## ASSIGNED TASK:
Your output should be the lines of the entries below, exactly, from the first one through the line that holds "depends on it.".
-----
(* ===== verification/Deserializer.v ===== *)
(** The deserializer of modules and scripts ([move-binary-format/src/deserializer.rs]), with the names
    that it accepts ([move-core-types/src/identifier.rs]).

    The version of a cursor, which no read changes, is an argument of the readers whose format
    depends on it.  A loop over the bytes of a table has their number as fuel. *)
From S2P Require Import Prelude MoveFormat BinaryFormat CheckBounds.

(** * Identifiers *)

Module Ident.
Definition between (lo hi b : Z) : bool := (lo <=? b) && (b <=? hi).

(** ASCII letters, digits and the underscore. *)
Definition is_valid_identifier_char (b : Z) : bool :=
  (b =? 95) || between 97 122 b || between 65 90 b || between 48 57 b.

Definition all_bytes_valid (b : list Z) (start_offset : nat) : bool := forallb is_valid_identifier_char (drop start_offset b).

(** The bytes of "<SELF>". *)
Definition SELF : list Z := [60; 83; 69; 76; 70; 62].

Definition is_valid (b : list Z) : bool :=
  bool_decide (b = SELF) ||
  match b with
  | [] => false
  | x :: _ =>
      if between 97 122 x || between 65 90 x then all_bytes_valid b 1
      else (x =? 95) && (1 <? length b)%nat && all_bytes_valid b 1
  end.

(** [Identifier::from_utf8]: what is valid is ASCII, so it is UTF-8 as well. *)
Definition from_utf8 (vec : list Z) : option Identifier := if is_valid vec then Some vec else None.
End Ident.

Module Des.

(** * Integers *)

Definition read_u16_internal : Reader StatusCode Z :=
  map_err BAD_U16 (buf ← Read.read_exact 2; mret (Binary.from_le_bytes buf)).
Definition read_u32_internal : Reader StatusCode Z :=
  map_err BAD_U32 (buf ← Read.read_exact 4; mret (Binary.from_le_bytes buf)).
Definition read_u64_internal : Reader StatusCode Z :=
  map_err BAD_U64 (buf ← Read.read_exact 8; mret (Binary.from_le_bytes buf)).
Definition read_u128_internal : Reader StatusCode Z :=
  map_err BAD_U128 (buf ← Read.read_exact 16; mret (Binary.from_le_bytes buf)).
Definition read_u256_internal : Reader StatusCode Z :=
  map_err BAD_U256 (buf ← Read.read_exact 32; mret (Binary.from_le_bytes buf)).

(** [read_uleb_internal::<T>] for an unsigned [T] with [size] values. *)
Definition read_uleb_internal (size max : Z) : Reader StatusCode Z :=
  x ← map_err MALFORMED Read.read_uleb128_as_u64;
  if max <? x then throw MALFORMED
  else if size <=? x then throw UNKNOWN_INVARIANT_VIOLATION_ERROR else mret x.

Definition load_signature_index : Reader StatusCode Z := read_uleb_internal U16_MOD TABLE_INDEX_MAX.
Definition load_module_handle_index : Reader StatusCode Z := read_uleb_internal U16_MOD TABLE_INDEX_MAX.
Definition load_identifier_index : Reader StatusCode Z := read_uleb_internal U16_MOD TABLE_INDEX_MAX.
Definition load_struct_handle_index : Reader StatusCode Z := read_uleb_internal U16_MOD TABLE_INDEX_MAX.
Definition load_address_identifier_index : Reader StatusCode Z := read_uleb_internal U16_MOD TABLE_INDEX_MAX.
Definition load_struct_def_index : Reader StatusCode Z := read_uleb_internal U16_MOD TABLE_INDEX_MAX.
Definition load_function_handle_index : Reader StatusCode Z := read_uleb_internal U16_MOD TABLE_INDEX_MAX.
Definition load_field_handle_index : Reader StatusCode Z := read_uleb_internal U16_MOD TABLE_INDEX_MAX.
Definition load_field_inst_index : Reader StatusCode Z := read_uleb_internal U16_MOD TABLE_INDEX_MAX.
Definition load_function_inst_index : Reader StatusCode Z := read_uleb_internal U16_MOD TABLE_INDEX_MAX.
Definition load_struct_def_inst_index : Reader StatusCode Z := read_uleb_internal U16_MOD TABLE_INDEX_MAX.
Definition load_constant_pool_index : Reader StatusCode Z := read_uleb_internal U16_MOD TABLE_INDEX_MAX.
Definition load_bytecode_count : Reader StatusCode Z := read_uleb_internal U64_MOD BYTECODE_COUNT_MAX.
Definition load_bytecode_index : Reader StatusCode Z := read_uleb_internal U16_MOD BYTECODE_INDEX_MAX.
Definition load_acquires_count : Reader StatusCode Z := read_uleb_internal U64_MOD ACQUIRES_COUNT_MAX.
Definition load_field_count : Reader StatusCode Z := read_uleb_internal U64_MOD FIELD_COUNT_MAX.
Definition load_type_parameter_count : Reader StatusCode Z := read_uleb_internal U64_MOD TYPE_PARAMETER_COUNT_MAX.
Definition load_signature_size : Reader StatusCode Z := read_uleb_internal U64_MOD SIGNATURE_SIZE_MAX.
Definition load_constant_size : Reader StatusCode Z := read_uleb_internal U64_MOD CONSTANT_SIZE_MAX.
Definition load_metadata_key_size : Reader StatusCode Z := read_uleb_internal U64_MOD METADATA_KEY_SIZE_MAX.
Definition load_metadata_value_size : Reader StatusCode Z := read_uleb_internal U64_MOD METADATA_VALUE_SIZE_MAX.
Definition load_identifier_size : Reader StatusCode Z := read_uleb_internal U64_MOD IDENTIFIER_SIZE_MAX.
Definition load_type_parameter_index : Reader StatusCode Z := read_uleb_internal U16_MOD TYPE_PARAMETER_INDEX_MAX.
Definition load_field_offset : Reader StatusCode Z := read_uleb_internal U16_MOD FIELD_OFFSET_MAX.
Definition load_table_count : Reader StatusCode Z := read_uleb_internal U8_MOD TABLE_COUNT_MAX.
Definition load_table_offset : Reader StatusCode Z := read_uleb_internal U32_MOD TABLE_OFFSET_MAX.
Definition load_table_size : Reader StatusCode Z := read_uleb_internal U32_MOD TABLE_SIZE_MAX.
Definition load_local_index : Reader StatusCode Z := read_uleb_internal U8_MOD LOCAL_INDEX_MAX.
-----
## OUTPUT FOR THIS EXERCISE:
(* ===== verification/Deserializer.v ===== *)
(** The deserializer of modules and scripts ([move-binary-format/src/deserializer.rs]), with the names
    that it accepts ([move-core-types/src/identifier.rs]).

    The version of a cursor, which no read changes, is an argument of the readers whose format
    depends on it.  A loop over the bytes of a table has their number as fuel. *)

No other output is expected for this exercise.